Methods and utilities for encoding city names as tensors.
"""
all_chars = string.ascii_lowercase + ' '
num_chars = len(all_chars)

char_encodings = {}

for c_idx, char in enumerate(all_chars):
    char_encodings[char] = c_idx


def encode_city_name(name):
    """
    Encode city_ascii string as a tensor matrix.
    """
    encoding = torch.zeros((len(name), 1, num_chars))
    for c_idx, char in enumerate(name):
        encoding[c_idx][0][char_encodings[char]] = 1

    return encoding


"""
Methods and utilities for getting categorical index of country.
"""
country_set = set()

for _city, country in examples:
    country_set.add(country)

# maps a country name to an categorical index
num_countries = len(country_set)
country_to_idx = {}
idx_to_country = {}


for country_idx, country in enumerate(country_set):
    country_to_idx[country] = country_idx
    idx_to_country[country_idx] = country


def get_country_index(country):
    """
    Returns a countries categorical index.
    """
    return country_to_idx[country]


def get_country(index):
    """
    Returns a country category from index.
    """
    return idx_to_country[index]

### Helpers for model evaluation.

In [None]:
def evaluate(rnn: RNN, city) -> str:
    """
    Returns the predicted country for a city name.
    """

    hidden = rnn.get_init_hidden()
    city_encoding = encode_city_name(city)

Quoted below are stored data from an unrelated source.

(** * Markdown-translator-go: the file-processing pipeline, verified

    A shallow embedding of the Go sources

      - [utils/text.go]        (ExtractTranslation)
      - [utils/io.go]          (ReadFile, WriteFile)
      - [discovery/finder.go]  (FindMarkdownFiles)
      - [processor]            (ProcessFiles, worker)
      - [main]                 (the exit status)

    Go strings are byte sequences: they are modelled by [string], whose
    characters are the 256 byte values.  Go's [int32] counters are [Z]
    with the wrap-around written out.  The operating system and the
    translation backend are the environment of the program: the file
    system is a finite map from paths to nodes, the backend an oracle.
    Workers are programs over this environment, and a run of the pool
    is an interleaving of their calls.  Log output is not modelled.

    The definitions come first, the properties after them. *)

From Stdlib Require Import ZArith Lia Bool Ascii.
From stdpp Require Import base gmap strings list.

Local Open Scope Z_scope.

(* Let [simpl] compute [+:+] on constructors. *)
Arguments String.append !_ _ : simpl nomatch.

(** ** Go strings *)

Module GoString.

Fixpoint srev (s : string) : string :=
  match s with
  | EmptyString => EmptyString
  | String c s' => srev s' +:+ String c EmptyString
  end.

(** [strip_prefix p s] is [Some r] exactly when [s = p +:+ r]
    (strings.HasPrefix together with the slice [s[len(p):]]). *)
Fixpoint strip_prefix (p s : string) : option string :=
  match p, s with
  | EmptyString, _ => Some s
  | String a p', String b s' =>
      if Ascii.eqb a b then strip_prefix p' s' else None
  | String _ _, EmptyString => None
  end.

Definition HasPrefix (s p : string) : bool :=
  match strip_prefix p s with Some _ => true | None => false end.

Definition HasSuffix (s suf : string) : bool :=
  HasPrefix (srev s) (srev suf).

(** The slice [s[:n]] for [n <= len(s)]. *)
Definition slice_to (n : nat) (s : string) : string := String.substring 0 n s.

(** [contains p s]: [p] occurs in [s] (strings.Contains). *)
Fixpoint contains (p s : string) : bool :=
  HasPrefix s p ||
  match s with
  | EmptyString => false
  | String _ s' => contains p s'
  end.

Definition byte (n : nat) : ascii := ascii_of_nat n.
Definition bytes (l : list nat) : string :=
  String.string_of_list_ascii (map byte l).

(** The UTF-8 encodings of the runes for which [unicode.IsSpace] holds:
    the six ASCII ones, U+0085, U+00A0, and the [White_Space] runes
    U+1680, U+2000..U+200A, U+2028, U+2029, U+202F, U+205F, U+3000. *)
Definition space_runes : list string :=
  map bytes
    [ [9]; [10]; [11]; [12]; [13]; [32];
      [194; 133]; [194; 160];
      [225; 154; 128];
      [226; 128; 128]; [226; 128; 129]; [226; 128; 130]; [226; 128; 131];
      [226; 128; 132]; [226; 128; 133]; [226; 128; 134]; [226; 128; 135];
      [226; 128; 136]; [226; 128; 137]; [226; 128; 138];
      [226; 128; 168]; [226; 128; 169]; [226; 128; 175];
      [226; 129; 159];
      [227; 128; 128] ]%nat.

(** One step of [TrimLeftFunc(s, unicode.IsSpace)]: when the first rune
    of [s] is a space, the rest of [s] after it. *)
Fixpoint strip_any (table : list string) (s : string) : option string :=
  match table with
  | [] => None
  | p :: table' =>
      match strip_prefix p s with
      | Some r => Some r
      | None => strip_any table' s
      end
  end.

Fixpoint trim_loop (table : list string) (fuel : nat) (s : string) : string :=
  match fuel with
  | O => s
  | S fuel' =>
      match strip_any table s with
      | Some r => trim_loop table fuel' r
      | None => s
      end
  end.

Definition TrimLeftSpace (s : string) : string :=
  trim_loop space_runes (String.length s) s.

(** Trimming on the right reads the runes backwards: a suffix of [s] is
    the encoding of a space exactly when the reversed string starts with
    the reversed encoding. *)
Definition TrimRightSpace (s : string) : string :=
  srev (trim_loop (map srev space_runes) (String.length s) (srev s)).

(** strings.TrimSpace *)
Definition TrimSpace (s : string) : string :=
  TrimRightSpace (TrimLeftSpace s).

(** ASCII lower-casing; on the three bytes that decide a [".md"] suffix
    it agrees with [strings.ToLower]: no rune other than [M] and [D]
    lower-cases to [m] or [d], and [.] is not a letter. *)
Definition lower_byte (c : ascii) : ascii :=
  let n := nat_of_ascii c in
  if ((65 <=? n)%nat && (n <=? 90)%nat)%bool then ascii_of_nat (n + 32) else c.

Fixpoint ToLower (s : string) : string :=
  match s with
  | EmptyString => EmptyString
  | String c s' => String (lower_byte c) (ToLower s')
  end.

End GoString.
Export GoString.

(** ** Errors *)

(** A path is the list of its components ([filepath.Join] is
    concatenation, [filepath.Dir] drops the last component). *)
Abbreviation path := (list string).

Inductive errno := ENOENT | EACCES | EPERM | ENOTDIR | EISDIR | EEXIST | EIO | ENOSPC.

Global Instance errno_eq_dec : EqDecision errno.
Proof. solve_decision. Defined.

(** Go [error] values, kept as the call that built them. *)
Inductive error :=
  | PathError (op : string) (p : path) (e : errno)            (* *fs.PathError *)
  | Errorf (format : string) (args : list fmt_arg)            (* fmt.Errorf(format, args...) *)
  | BackendError (msg : string)                               (* whatever Translate returns *)
with fmt_arg :=
  | ArgString (s : string)
  | ArgPath (p : path)
  | ArgError (e : error).

Inductive result (A : Type) :=
  | Ok (a : A)
  | Err (e : error).
Arguments Ok {A} a.
Arguments Err {A} e.

(** [os.IsNotExist] and [os.IsPermission] look at the errno of a
    [*PathError]; they do not unwrap [fmt.Errorf] wrappers. *)
Definition os_IsNotExist (err : error) : bool :=
  match err with
  | PathError _ _ e => bool_decide (e = ENOENT)
  | _ => false
  end.

Definition os_IsPermission (err : error) : bool :=
  match err with
  | PathError _ _ e => bool_decide (e = EACCES ∨ e = EPERM)
  | _ => false
  end.

(** *** Formatting with no operands

    [fmt.Errorf(format)] called without operands still interprets
    [format]: [%%] prints one percent sign, a verb prints
    [%!v(MISSING)], a trailing [%] prints [%!(NOVERB)].  [doPrintf0]
    covers flags, a width and a precision of at most six digits and an
    ASCII verb; argument indexes ([[n]]), [*] and non-ASCII verbs are
    outside this fragment ([None]). *)
Module Fmt.

Definition is_flag (c : ascii) : bool :=
  bool_decide (c ∈ ["#"; "0"; "+"; "-"; " "]%char).

Definition is_digit (c : ascii) : bool :=
  let n := nat_of_ascii c in ((48 <=? n)%nat && (n <=? 57)%nat)%bool.

Fixpoint skip (f : ascii → bool) (s : string) : string :=
  match s with
  | String c s' => if f c then skip f s' else s
  | EmptyString => s
  end.

(** [parsenum]: the digits are consumed; more than six of them are not
    modelled. *)
Definition parsenum (s : string) : option string :=
  let r := skip is_digit s in
  if (String.length s - String.length r <=? 6)%nat then Some r else None.

Definition special (c : ascii) : bool :=
  bool_decide (c = "["%char ∨ c = "*"%char) || (128 <=? nat_of_ascii c)%nat.

Definition starts_special (s : string) : bool :=
  match s with String c _ => special c | EmptyString => false end.

(** After the [%]: flags, width, precision; what is left starts at the verb. *)
Definition verb_spec (s : string) : option string :=
  let s1 := skip is_flag s in
  if starts_special s1 then None else
  s2 ← parsenum s1;
  match s2 with
  | String "." s3 => if starts_special s3 then None else parsenum s3
  | _ => Some s2
  end.

Fixpoint doPrintf0 (fuel : nat) (format : string) : option string :=
  match fuel with
  | O => None
  | S fuel' =>
      match format with
      | EmptyString => Some EmptyString
      | String "%" rest =>
          s ← verb_spec rest;
          match s with
          | EmptyString => Some "%!(NOVERB)"
          | String "%" rest' => String "%"%char <$> doPrintf0 fuel' rest'
          | String v rest' =>
              if special v then None
              else (λ out, "%!" +:+ String v "(MISSING)" +:+ out) <$> doPrintf0 fuel' rest'
          end
      | String c rest => String c <$> doPrintf0 fuel' rest
      end
  end.

Definition Sprintf0 (format : string) : option string :=
  doPrintf0 (S (String.length format)) format.

End Fmt.

(** [err.Error()] for the errors built without operands. *)
Definition Error (err : error) : option string :=
  match err with
  | Errorf format [] => Fmt.Sprintf0 format
  | BackendError msg => Some msg
  | _ => None
  end.

(** ** utils/text.go *)

Definition open_tag : string := "<translate>".
Definition close_tag : string := "</translate>".

(** [(.*?)</translate>] anchored at the start of [s], with [(?s)]: the
    shortest capture, and what follows the closing tag. *)
Fixpoint lazy_until_close (s : string) : option (string * string) :=
  match strip_prefix close_tag s with
  | Some rest => Some (EmptyString, rest)
  | None =>
      match s with
      | EmptyString => None
      | String c s' =>
          match lazy_until_close s' with
          | Some (cap, rest) => Some (String c cap, rest)
          | None => None
          end
      end
  end.

(** The whole expression anchored at the start of [s]. *)
Definition match_here (s : string) : option (string * string) :=
  match strip_prefix open_tag s with
  | Some r => lazy_until_close r
  | None => None
  end.

(** [translateTagRegex.FindStringSubmatch(s)]: the leftmost match; the
    slice holds the whole match and the capture, and is nil without a match. *)
Fixpoint FindStringSubmatch (s : string) : list string :=
  match match_here s with
  | Some (cap, _) => [open_tag +:+ cap +:+ close_tag; cap]
  | None =>
      match s with
      | EmptyString => []
      | String _ s' => FindStringSubmatch s'
      end
  end.

Definition extract_error_prefix : string :=
  "无法在 LLM 输出中找到 <translate>...</translate> 标签。输出预览 (最多300字符): ".

Definition extract_preview (rawLLMOutput : string) : string :=
  let preview := rawLLMOutput in
  if (300 <? String.length preview)%nat
  then slice_to 300 preview +:+ "..."
  else preview.

(** The value of [errMsg]: [fmt.Sprintf] of a constant format with one
    [%s] operand. *)
Definition extract_errMsg (rawLLMOutput : string) : string :=
  extract_error_prefix +:+ extract_preview rawLLMOutput.

Definition ExtractTranslation (rawLLMOutput : string) : result string :=
  let matches := FindStringSubmatch rawLLMOutput in
  let found :=
    if (length matches <? 2)%nat then
      let trimmedOutput := TrimSpace rawLLMOutput in
      let matches := FindStringSubmatch trimmedOutput in
      if (length matches <? 2)%nat
      then Err (Errorf (extract_errMsg rawLLMOutput) [])
      else Ok matches
    else Ok matches in
  match found with
  | Ok matches => Ok (TrimSpace (nth 1 matches EmptyString))
  | Err e => Err e
  end.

    for char_encoding in city_encoding:
        output, hidden = rnn.forward(char_encoding[0], hidden)

    return idx_to_country[torch.topk(output, k=1)[1].item()]

## TRAIN RNN

In [None]:
N_EPOCHS = 15
N_HIDDEN = 512
LEARNING_RATE = 0.001
rnn = RNN(num_chars, N_HIDDEN, num_countries)
rnn.train()

loss_fn = torch.nn.NLLLoss()
optimizer = torch.optim.Adam(rnn.parameters(), lr=LEARNING_RATE)

losses = []
TRACK_LOSS_ITER = 300
total_loss = 0
iter = 0

for epoch in range(N_EPOCHS):
    rng.shuffle(train_set)

    for train_ex in train_set:
        city, country = train_ex
        city_encoding = encode_city_name(city)
        gold_label = torch.tensor(get_country_index(country), dtype=torch.long)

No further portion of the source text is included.